┌──

(** ** The whole stream *)
Definition full_text (e : Emitter) (ps : list Proxy) : str := em_prefix e ++ text_items e ps ++ em_suffix e.
(** As [out_to], from before the prefix. *)
Definition reached_all (k : Sink) (e : Emitter) (ps : list Proxy) (j : nat) (l lag l' lag' : str) : Prop :=
  match k with
  | SinkOut => (l ++ lag) ++ em_prefix e ++ text_items e (take j ps) `prefix_of` l' ++ lag' /\
      (lined e = true -> lag = [] -> l ++ em_prefix e ++ text_items e (take j ps) `prefix_of` l')
  | SinkFile _ => (1 < j)%nat -> (l ++ lag) ++ em_prefix e ++ text_items e (take (pred j) ps) `prefix_of` l'
  end.
(** What is out and saved when writing stops, at the end or at a failure, with [j] proxies reached. *)
Record got {A} (k : Sink) (e : Emitter) (save : option A) (ps : list Proxy) (j : nat) (l lag l' lag' v : str) : Prop := {
  got_count : (j <= length ps)%nat;
  got_saved : v `prefix_of` saved save (take j ps);
  got_grows : l `prefix_of` l' /\ (k = SinkOut -> l ++ lag `prefix_of` l' ++ lag') /\ l' ++ lag' `prefix_of` (l ++ lag) ++ full_text e ps;
  got_reached : (0 < j)%nat -> reached_all k e ps j l lag l' lag';
}.

Lemma emit_some_view k save po qs l lag cs t s r s' : view k save po qs l lag cs s -> emit_some k t s = (r, s') ->
  exists l' lag', view k save po qs l' lag' cs s' /\ frame po qs s s' /\ l `prefix_of` l' /\ l' ++ lag' `prefix_of` (l ++ lag) ++ t /\
    (k = SinkOut -> l ++ lag `prefix_of` l' ++ lag') /\
    (r = Ok tt /\ l' ++ lag' = (l ++ lag) ++ t /\ (k = SinkOut -> (t = [] /\ lag = [] \/ last t = Some LF) -> lag' = []) \/ r = Err CIo /\ ~ quiet s).
Proof.
  unfold emit_some. case_decide as Ht.
  - intros Hv [= <- <-]. exists l, lag. rewrite Ht, app_nil_r. split_and!; try done. left. split_and!; try done. by intros _ [[_ ?]|?].
  - intros Hv E. destruct (emit_view _ _ _ _ _ _ _ _ _ _ _ Hv E) as (l' & lag' & H1 & H2 & H3 & H4 & H5 & R). exists l', lag'.
    split_and!; try done. destruct R as [(-> & H & Hp)|R]; [left|by right]. split; [done|]. split; [done|].
    intros -> [[? _]|Hl]; [done|]. by apply Hp.
Qed.
Lemma suffix_kind e e' : em_format e' = em_format e -> em_template e' = em_template e -> em_suffix e' = em_suffix e.
Proof. unfold em_suffix. by intros -> ->. Qed.
Lemma prefix_lined e : lined e = true -> em_prefix e = [] \/ last (em_prefix e) = Some LF.
Proof. unfold lined, em_prefix. destruct (em_template e); [by left|]. destruct (em_format e); try (by left). right. apply last_snoc. Qed.
Lemma suffix_lined e : em_suffix e = [] /\ lined e = true \/ last (em_suffix e) = Some LF.
Proof. unfold lined, em_suffix. destruct (em_template e); [by left|]. destruct (em_format e); try (by left). by right. Qed.
Lemma reached_prefix k e ps j l lag l1 lag1 l' lag' : l1 ++ lag1 = (l ++ lag) ++ em_prefix e ->
  (k = SinkOut -> em_prefix e = [] /\ lag = [] \/ last (em_prefix e) = Some LF -> lag1 = []) ->
  out_to k e ps j l1 lag1 l' lag' -> reached_all k e ps j l lag l' lag'.
Proof.
  intros H1 Hp Hr. unfold out_to, reached_all in *. destruct k as [|h].
  - destruct Hr as [R1 R2]. rewrite H1, <- app_assoc in R1. split; [done|]. intros He ->.
    assert (lag1 = []) as -> by (apply Hp; [done|]; destruct (prefix_lined e He); auto). rewrite !app_nil_r in H1.
    rewrite app_assoc, <- H1. by apply R2.
  - intros Hj. rewrite app_assoc, <- H1. apply Hr. destruct (eager e); lia.
Qed.
Lemma reached_more k e ps j l lag l' lag' l2 lag2 : l' `prefix_of` l2 -> (k = SinkOut -> l' ++ lag' `prefix_of` l2 ++ lag2) ->
  reached_all k e ps j l lag l' lag' -> reached_all k e ps j l lag l2 lag2.
Proof.
  intros H1 H2. unfold reached_all. destruct k as [|h].
  - intros [R1 R2]. split; [etransitivity; [exact R1|auto]|]. intros. etransitivity; [|exact H1]. auto.
  - intros R Hj. etransitivity; [|exact H1]. auto.
Qed.

Lemma drain_all_view k po qs save es e bar l lag s r s' : view k save po qs l lag [] s ->
  drain_all f64_show json_text k save es e bar s = (r, s') ->
  exists j l' lag' v, view k save po qs l' lag' v s' /\ frame po qs s s' /\ got k e save (items es) j l lag l' lag' v /\
    match r with
    | Ok (n, bar') => l' ++ lag' = (l ++ lag) ++ full_text e (items es) /\ (k = SinkOut -> lag = [] -> lag' = []) /\
        j = length (items es) /\ v = saved save (items es) /\ n = length (items es) /\
        bar_seen <$> bar' = (fun b => ((bar_pos b + length (items es))%nat, true)) <$> bar
    | Err x => x = CIo /\ ~ quiet s
    end.
Proof.
  intros Hv E. unfold drain_all, io_bind in E. destruct (emit_some k (em_prefix e) s) as [r1 s1] eqn:E1.
  destruct (emit_some_view _ _ _ _ _ _ _ _ _ _ _ Hv E1) as (l1 & lag1 & Hv1 & F1 & G1 & G2 & G3 & [(-> & Hl1 & Hp)|[-> Hq]]).
  2: { injection E as <- <-. exists 0%nat, l1, lag1, []. split; [done|]. split; [done|]. split; [|done]. split; [lia|apply prefix_nil| |lia].
       split; [done|]. split; [done|]. unfold full_text. rewrite app_assoc. by apply prefix_app_r. }
  destruct (drain f64_show json_text k save es e 0 bar s1) as [r2 s2] eqn:E2.
  destruct (drain_view _ _ _ _ _ _ _ _ _ _ _ _ _ _ Hv1 E2) as (l2 & lag2 & v2 & Hv2 & F2 & [(j & Hj & A1 & A2 & Aj) (A3 & A4 & A5) Hr]).
  assert (frame po qs s s2) as F12 by (by transitivity s1). cbn [app] in Hv2. apply (reached_prefix _ _ _ _ l lag) in A2; [|done|done].
  assert (l2 ++ lag2 `prefix_of` ((l ++ lag) ++ em_prefix e) ++ text_items e (items es)) as Hmost by (by rewrite <- Hl1).
  assert (k = SinkOut -> l ++ lag `prefix_of` l2 ++ lag2) as Hgrow by (intros Hk; etransitivity; [by apply G3|by apply A4]).
  destruct r2 as [[[e' n] bar']|x].
  2: { injection E as <- <-. exists j, l2, lag2, v2. split; [done|]. split; [done|]. split.
       - split; [done|done| |done]. split; [by etransitivity|]. split; [done|]. unfold full_text. rewrite app_assoc, (app_assoc _ (text_items e _)). by apply prefix_app_r.
       - destruct Hr as [-> Hq]. split; [done|]. intros Hs. by apply Hq, F1. }
  destruct Hr as (B1 & B2 & -> & -> & K1 & K2 & Hb). rewrite (suffix_kind _ _ K1 K2) in E. rewrite Hl1 in B1.
  destruct (emit_some k (em_suffix e) s2) as [r3 s3] eqn:E3.
  destruct (emit_some_view _ _ _ _ _ _ _ _ _ _ _ Hv2 E3) as (l3 & lag3 & Hv3 & F3 & G4 & G5 & G6 & R3).
  assert (frame po qs s s3) as F13 by (by transitivity s2). rewrite B1 in G5, R3.
  assert (got k e save (items es) j l lag l3 lag3 (saved save (items es))) as Hgot.
  { split; [done|done| |intros _; by eapply reached_more]. split; [by transitivity l1; [|transitivity l2]|]. split; [intros Hk; etransitivity; [by apply Hgrow|by apply G6]|].
    unfold full_text. by rewrite app_assoc, (app_assoc _ (text_items e _)). }
  exists j, l3, lag3, (saved save (items es)).
  destruct R3 as [(-> & C1 & C2)|[-> Hq]]; injection E as <- <-; (split; [done|]; split; [done|]; split; [done|]).
  - split_and!; try done; [by rewrite C1; unfold full_text; rewrite !app_assoc| |by apply Aj]. intros Hk Hlag. apply C2; [done|].
    destruct (suffix_lined e) as [[Hs He]|Hs]; [left|by right]. split; [done|]. apply B2; [done|done|]. apply Hp; [done|].
    destruct (prefix_lined e He); auto.
  - split; [done|]. intros Hs. by apply Hq, F12.
Qed.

└──

From the entries above, copy every line containing the word "Definition".

▸ **RESULT FOR THIS TASK**
Definition full_text (e : Emitter) (ps : list Proxy) : str := em_prefix e ++ text_items e ps ++ em_suffix e.
Definition reached_all (k : Sink) (e : Emitter) (ps : list Proxy) (j : nat) (l lag l' lag' : str) : Prop :=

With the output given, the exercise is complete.